Stored data entries

++++++++++++++++++++

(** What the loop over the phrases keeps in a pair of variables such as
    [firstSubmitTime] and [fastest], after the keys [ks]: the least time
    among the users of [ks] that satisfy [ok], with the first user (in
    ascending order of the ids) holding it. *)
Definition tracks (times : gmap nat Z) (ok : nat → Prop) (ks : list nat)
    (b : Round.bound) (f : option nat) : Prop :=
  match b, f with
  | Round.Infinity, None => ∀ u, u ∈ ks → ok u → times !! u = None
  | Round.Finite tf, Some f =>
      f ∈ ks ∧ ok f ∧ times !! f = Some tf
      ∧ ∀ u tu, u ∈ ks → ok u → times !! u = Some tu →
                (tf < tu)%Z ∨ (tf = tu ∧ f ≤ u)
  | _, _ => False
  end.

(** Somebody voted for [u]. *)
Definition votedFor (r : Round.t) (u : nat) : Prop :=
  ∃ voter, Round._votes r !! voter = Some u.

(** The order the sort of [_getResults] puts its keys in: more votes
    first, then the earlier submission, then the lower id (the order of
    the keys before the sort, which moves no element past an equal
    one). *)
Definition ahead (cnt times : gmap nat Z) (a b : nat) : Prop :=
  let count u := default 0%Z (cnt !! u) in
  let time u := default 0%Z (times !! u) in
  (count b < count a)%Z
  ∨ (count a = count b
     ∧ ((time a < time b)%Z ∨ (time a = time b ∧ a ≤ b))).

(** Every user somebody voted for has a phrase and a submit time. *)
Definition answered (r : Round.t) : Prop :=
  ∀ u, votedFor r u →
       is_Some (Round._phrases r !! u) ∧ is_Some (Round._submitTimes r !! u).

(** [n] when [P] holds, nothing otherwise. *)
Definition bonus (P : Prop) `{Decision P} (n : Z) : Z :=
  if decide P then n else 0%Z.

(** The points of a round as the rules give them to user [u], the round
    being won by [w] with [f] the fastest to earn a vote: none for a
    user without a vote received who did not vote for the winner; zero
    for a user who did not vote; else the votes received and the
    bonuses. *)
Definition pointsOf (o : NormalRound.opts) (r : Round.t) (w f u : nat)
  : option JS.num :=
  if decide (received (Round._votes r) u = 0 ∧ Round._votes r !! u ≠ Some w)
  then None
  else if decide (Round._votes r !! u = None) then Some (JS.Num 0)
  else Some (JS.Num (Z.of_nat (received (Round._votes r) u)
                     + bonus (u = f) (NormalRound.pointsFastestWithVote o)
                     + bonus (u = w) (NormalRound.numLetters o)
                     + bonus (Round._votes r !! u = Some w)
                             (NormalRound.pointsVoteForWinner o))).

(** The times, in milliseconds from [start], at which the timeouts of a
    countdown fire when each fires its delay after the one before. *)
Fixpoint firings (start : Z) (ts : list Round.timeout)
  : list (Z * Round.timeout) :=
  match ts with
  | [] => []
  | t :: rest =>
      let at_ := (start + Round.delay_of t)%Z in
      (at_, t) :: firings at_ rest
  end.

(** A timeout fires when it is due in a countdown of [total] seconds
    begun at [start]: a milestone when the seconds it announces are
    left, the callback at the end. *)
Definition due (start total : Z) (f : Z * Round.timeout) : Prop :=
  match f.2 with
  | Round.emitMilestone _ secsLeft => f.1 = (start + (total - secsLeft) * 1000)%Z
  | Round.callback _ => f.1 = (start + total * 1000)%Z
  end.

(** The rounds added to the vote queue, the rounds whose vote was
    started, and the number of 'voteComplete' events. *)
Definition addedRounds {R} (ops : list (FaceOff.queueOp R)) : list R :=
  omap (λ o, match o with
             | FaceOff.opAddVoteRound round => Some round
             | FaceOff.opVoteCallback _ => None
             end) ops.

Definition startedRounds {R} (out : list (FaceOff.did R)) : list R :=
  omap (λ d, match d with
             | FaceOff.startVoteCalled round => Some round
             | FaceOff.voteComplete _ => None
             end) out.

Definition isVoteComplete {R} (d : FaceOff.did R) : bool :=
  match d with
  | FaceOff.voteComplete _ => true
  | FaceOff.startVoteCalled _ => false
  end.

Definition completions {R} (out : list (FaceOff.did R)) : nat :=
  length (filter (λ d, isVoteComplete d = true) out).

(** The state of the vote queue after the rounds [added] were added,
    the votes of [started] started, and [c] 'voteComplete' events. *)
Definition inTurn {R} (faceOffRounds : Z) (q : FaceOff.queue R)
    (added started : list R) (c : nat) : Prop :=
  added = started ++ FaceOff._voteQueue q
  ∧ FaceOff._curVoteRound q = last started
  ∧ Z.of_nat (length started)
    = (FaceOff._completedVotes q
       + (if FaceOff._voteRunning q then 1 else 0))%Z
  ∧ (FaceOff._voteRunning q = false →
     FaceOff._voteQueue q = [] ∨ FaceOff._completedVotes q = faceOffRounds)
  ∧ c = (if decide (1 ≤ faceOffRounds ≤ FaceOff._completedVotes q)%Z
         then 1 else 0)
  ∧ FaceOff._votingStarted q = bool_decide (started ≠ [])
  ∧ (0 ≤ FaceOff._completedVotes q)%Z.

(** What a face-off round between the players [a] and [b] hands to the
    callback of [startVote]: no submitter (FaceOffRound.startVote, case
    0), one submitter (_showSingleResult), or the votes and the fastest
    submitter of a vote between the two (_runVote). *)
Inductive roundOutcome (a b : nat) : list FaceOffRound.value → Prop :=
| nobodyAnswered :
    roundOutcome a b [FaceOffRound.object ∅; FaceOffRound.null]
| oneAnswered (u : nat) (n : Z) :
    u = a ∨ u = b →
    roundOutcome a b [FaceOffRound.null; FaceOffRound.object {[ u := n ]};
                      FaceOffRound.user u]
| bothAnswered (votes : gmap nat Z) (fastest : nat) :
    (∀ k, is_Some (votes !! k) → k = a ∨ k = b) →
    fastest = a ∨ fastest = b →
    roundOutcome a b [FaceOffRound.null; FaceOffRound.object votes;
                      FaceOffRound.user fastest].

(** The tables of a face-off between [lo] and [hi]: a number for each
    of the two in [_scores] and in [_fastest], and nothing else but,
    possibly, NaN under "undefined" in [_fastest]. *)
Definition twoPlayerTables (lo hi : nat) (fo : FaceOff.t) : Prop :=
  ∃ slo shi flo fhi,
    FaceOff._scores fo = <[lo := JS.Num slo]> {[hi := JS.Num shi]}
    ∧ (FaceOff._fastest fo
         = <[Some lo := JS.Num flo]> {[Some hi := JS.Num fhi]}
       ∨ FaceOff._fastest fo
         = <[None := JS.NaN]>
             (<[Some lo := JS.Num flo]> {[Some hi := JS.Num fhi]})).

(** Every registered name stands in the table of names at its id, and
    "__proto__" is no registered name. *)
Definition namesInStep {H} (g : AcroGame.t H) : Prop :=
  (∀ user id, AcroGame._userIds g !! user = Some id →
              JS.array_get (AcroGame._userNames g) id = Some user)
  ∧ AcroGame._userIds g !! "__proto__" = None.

++++++++++++++++++++

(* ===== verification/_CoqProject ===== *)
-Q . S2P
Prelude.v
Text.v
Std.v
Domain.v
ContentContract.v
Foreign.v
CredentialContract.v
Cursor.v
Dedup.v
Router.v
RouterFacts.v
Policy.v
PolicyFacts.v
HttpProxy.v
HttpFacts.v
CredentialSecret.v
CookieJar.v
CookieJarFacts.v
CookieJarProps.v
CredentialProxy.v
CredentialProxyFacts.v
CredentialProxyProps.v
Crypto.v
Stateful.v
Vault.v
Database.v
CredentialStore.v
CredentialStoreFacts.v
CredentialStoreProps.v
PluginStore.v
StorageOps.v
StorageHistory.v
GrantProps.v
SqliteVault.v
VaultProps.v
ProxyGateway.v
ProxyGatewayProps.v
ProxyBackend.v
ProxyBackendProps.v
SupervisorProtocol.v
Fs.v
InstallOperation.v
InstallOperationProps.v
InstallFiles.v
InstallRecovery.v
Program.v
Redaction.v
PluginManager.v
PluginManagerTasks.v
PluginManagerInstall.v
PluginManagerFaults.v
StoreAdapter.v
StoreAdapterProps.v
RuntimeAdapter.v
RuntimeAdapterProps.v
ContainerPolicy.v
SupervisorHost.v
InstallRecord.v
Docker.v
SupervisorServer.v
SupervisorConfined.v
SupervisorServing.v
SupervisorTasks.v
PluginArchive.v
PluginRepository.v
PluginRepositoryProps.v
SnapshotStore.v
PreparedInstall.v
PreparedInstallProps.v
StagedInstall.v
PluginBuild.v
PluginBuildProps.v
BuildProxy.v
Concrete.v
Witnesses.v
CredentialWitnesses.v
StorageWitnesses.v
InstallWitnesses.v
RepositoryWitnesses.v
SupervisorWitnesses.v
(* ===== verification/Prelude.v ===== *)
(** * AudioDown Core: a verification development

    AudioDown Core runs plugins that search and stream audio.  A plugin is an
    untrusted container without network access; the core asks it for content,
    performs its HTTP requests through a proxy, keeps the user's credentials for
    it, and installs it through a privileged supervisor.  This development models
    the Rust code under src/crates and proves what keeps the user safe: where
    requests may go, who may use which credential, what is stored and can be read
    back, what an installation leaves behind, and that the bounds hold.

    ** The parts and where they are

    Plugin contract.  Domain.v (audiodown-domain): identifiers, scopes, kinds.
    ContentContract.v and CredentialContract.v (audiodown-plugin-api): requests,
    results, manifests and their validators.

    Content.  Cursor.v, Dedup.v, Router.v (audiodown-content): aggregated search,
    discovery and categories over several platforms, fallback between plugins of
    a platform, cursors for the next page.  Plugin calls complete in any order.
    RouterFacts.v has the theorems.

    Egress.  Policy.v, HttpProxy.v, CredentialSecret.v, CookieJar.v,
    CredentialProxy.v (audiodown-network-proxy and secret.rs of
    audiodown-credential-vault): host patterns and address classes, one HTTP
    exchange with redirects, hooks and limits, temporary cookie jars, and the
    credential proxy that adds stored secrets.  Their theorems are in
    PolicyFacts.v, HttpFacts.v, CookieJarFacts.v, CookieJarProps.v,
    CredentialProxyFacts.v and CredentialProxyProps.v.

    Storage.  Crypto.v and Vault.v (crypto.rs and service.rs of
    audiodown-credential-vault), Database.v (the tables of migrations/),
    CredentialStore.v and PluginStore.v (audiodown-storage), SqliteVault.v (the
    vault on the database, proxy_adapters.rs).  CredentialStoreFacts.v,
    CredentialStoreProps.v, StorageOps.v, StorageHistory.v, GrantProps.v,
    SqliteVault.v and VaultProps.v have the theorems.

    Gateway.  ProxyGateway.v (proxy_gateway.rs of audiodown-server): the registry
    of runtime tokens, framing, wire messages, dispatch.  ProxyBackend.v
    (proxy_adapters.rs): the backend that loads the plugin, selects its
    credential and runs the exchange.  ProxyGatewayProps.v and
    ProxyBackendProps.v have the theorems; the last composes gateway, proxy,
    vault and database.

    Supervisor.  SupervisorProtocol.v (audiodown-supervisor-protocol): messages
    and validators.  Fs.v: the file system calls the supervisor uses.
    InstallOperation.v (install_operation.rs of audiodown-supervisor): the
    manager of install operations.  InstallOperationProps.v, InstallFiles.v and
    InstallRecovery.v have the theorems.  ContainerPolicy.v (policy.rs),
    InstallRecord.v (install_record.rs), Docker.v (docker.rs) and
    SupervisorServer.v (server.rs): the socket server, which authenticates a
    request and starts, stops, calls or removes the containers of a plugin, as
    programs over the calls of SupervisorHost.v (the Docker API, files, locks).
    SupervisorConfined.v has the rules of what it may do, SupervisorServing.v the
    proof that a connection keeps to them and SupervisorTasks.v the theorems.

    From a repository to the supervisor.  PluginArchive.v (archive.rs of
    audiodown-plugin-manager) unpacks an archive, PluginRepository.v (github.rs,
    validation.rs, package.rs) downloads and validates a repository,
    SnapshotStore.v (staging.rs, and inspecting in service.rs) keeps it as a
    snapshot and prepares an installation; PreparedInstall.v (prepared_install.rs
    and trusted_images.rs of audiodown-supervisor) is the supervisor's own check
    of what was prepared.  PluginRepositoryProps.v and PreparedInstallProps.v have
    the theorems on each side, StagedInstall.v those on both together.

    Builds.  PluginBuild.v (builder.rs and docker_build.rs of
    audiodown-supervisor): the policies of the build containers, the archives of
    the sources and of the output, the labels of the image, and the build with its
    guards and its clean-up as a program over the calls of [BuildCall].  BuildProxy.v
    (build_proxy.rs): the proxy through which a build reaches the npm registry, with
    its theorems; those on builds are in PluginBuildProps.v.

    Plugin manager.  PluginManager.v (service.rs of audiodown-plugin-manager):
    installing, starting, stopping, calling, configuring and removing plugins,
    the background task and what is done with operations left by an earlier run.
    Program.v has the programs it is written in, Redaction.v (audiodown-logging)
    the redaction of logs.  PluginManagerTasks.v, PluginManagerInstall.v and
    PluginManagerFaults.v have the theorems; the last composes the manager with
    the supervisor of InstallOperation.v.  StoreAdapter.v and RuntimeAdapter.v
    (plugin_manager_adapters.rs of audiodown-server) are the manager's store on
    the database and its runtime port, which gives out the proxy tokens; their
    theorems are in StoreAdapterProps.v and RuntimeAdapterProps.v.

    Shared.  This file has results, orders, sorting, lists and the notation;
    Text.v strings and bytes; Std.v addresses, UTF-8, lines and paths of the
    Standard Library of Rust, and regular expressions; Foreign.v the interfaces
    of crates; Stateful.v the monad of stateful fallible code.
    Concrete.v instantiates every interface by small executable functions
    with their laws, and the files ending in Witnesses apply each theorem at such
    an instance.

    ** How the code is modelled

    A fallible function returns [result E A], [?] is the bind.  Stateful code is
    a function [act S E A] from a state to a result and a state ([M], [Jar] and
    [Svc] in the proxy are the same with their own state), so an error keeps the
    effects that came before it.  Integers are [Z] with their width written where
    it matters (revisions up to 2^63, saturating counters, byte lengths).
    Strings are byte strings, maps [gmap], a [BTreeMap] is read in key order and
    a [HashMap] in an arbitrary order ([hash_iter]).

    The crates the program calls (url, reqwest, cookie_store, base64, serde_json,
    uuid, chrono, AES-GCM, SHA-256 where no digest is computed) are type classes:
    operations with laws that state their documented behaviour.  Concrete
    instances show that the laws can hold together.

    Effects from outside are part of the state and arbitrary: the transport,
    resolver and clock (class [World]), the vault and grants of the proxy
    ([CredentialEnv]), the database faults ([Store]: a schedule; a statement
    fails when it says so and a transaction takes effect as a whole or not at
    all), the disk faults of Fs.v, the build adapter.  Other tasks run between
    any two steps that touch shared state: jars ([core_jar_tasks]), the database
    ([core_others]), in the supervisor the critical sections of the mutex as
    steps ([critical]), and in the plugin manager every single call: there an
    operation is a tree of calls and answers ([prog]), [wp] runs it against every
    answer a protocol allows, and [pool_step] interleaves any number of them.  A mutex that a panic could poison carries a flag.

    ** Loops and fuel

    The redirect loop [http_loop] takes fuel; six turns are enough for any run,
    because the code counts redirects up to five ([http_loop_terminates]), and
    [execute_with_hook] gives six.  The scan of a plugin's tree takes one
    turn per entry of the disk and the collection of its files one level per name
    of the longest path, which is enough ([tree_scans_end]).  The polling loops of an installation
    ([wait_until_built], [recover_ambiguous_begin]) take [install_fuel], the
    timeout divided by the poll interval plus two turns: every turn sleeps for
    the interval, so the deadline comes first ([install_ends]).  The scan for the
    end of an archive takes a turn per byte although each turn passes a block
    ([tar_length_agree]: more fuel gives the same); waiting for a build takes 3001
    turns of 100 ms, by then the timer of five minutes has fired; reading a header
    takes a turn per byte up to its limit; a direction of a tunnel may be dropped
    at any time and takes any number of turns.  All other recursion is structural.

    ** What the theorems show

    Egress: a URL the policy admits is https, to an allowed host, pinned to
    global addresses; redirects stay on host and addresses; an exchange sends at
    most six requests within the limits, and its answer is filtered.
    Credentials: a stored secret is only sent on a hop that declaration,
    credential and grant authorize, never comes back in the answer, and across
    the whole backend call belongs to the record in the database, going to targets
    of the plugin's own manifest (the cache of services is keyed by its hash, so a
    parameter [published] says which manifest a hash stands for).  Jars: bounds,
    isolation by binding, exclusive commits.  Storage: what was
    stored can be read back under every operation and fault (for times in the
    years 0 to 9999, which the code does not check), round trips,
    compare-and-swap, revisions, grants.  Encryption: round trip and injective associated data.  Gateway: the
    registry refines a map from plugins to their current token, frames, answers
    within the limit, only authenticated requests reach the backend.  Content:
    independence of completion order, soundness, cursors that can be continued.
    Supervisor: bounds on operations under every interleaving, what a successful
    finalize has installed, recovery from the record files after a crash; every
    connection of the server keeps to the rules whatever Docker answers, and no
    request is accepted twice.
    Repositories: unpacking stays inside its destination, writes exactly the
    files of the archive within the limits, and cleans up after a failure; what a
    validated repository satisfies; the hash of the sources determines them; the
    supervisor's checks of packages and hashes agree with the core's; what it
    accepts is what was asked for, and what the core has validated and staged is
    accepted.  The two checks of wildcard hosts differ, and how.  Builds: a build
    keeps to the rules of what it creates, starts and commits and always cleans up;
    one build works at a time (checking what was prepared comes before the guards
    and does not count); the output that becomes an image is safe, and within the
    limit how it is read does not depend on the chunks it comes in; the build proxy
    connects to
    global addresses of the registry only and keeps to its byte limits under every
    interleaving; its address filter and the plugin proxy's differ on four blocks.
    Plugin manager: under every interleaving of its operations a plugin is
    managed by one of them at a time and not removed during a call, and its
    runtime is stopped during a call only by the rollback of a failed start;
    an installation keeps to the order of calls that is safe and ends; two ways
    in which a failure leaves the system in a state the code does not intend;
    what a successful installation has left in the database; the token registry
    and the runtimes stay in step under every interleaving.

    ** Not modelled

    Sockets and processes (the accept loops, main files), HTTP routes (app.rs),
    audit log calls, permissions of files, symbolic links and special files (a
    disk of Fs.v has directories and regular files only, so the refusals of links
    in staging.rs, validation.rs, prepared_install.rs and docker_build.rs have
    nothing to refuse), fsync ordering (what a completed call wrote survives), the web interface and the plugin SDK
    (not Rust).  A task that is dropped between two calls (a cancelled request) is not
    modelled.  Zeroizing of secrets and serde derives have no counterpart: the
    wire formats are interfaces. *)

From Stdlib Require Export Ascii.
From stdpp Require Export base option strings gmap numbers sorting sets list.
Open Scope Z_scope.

++++++++++++++++++++

WORK TASK:
Out of the data above, set down the lines from the one with "else Some (JS.Num" to the one with "match f.2 with", both included, exactly as written and with no additions.

WRITTEN SOLUTION:
  else Some (JS.Num (Z.of_nat (received (Round._votes r) u)
                     + bonus (u = f) (NormalRound.pointsFastestWithVote o)
                     + bonus (u = w) (NormalRound.numLetters o)
                     + bonus (Round._votes r !! u = Some w)
                             (NormalRound.pointsVoteForWinner o))).

(** The times, in milliseconds from [start], at which the timeouts of a
    countdown fire when each fires its delay after the one before. *)
Fixpoint firings (start : Z) (ts : list Round.timeout)
  : list (Z * Round.timeout) :=
  match ts with
  | [] => []
  | t :: rest =>
      let at_ := (start + Round.delay_of t)%Z in
      (at_, t) :: firings at_ rest
  end.

(** A timeout fires when it is due in a countdown of [total] seconds
    begun at [start]: a milestone when the seconds it announces are
    left, the callback at the end. *)
Definition due (start total : Z) (f : Z * Round.timeout) : Prop :=
  match f.2 with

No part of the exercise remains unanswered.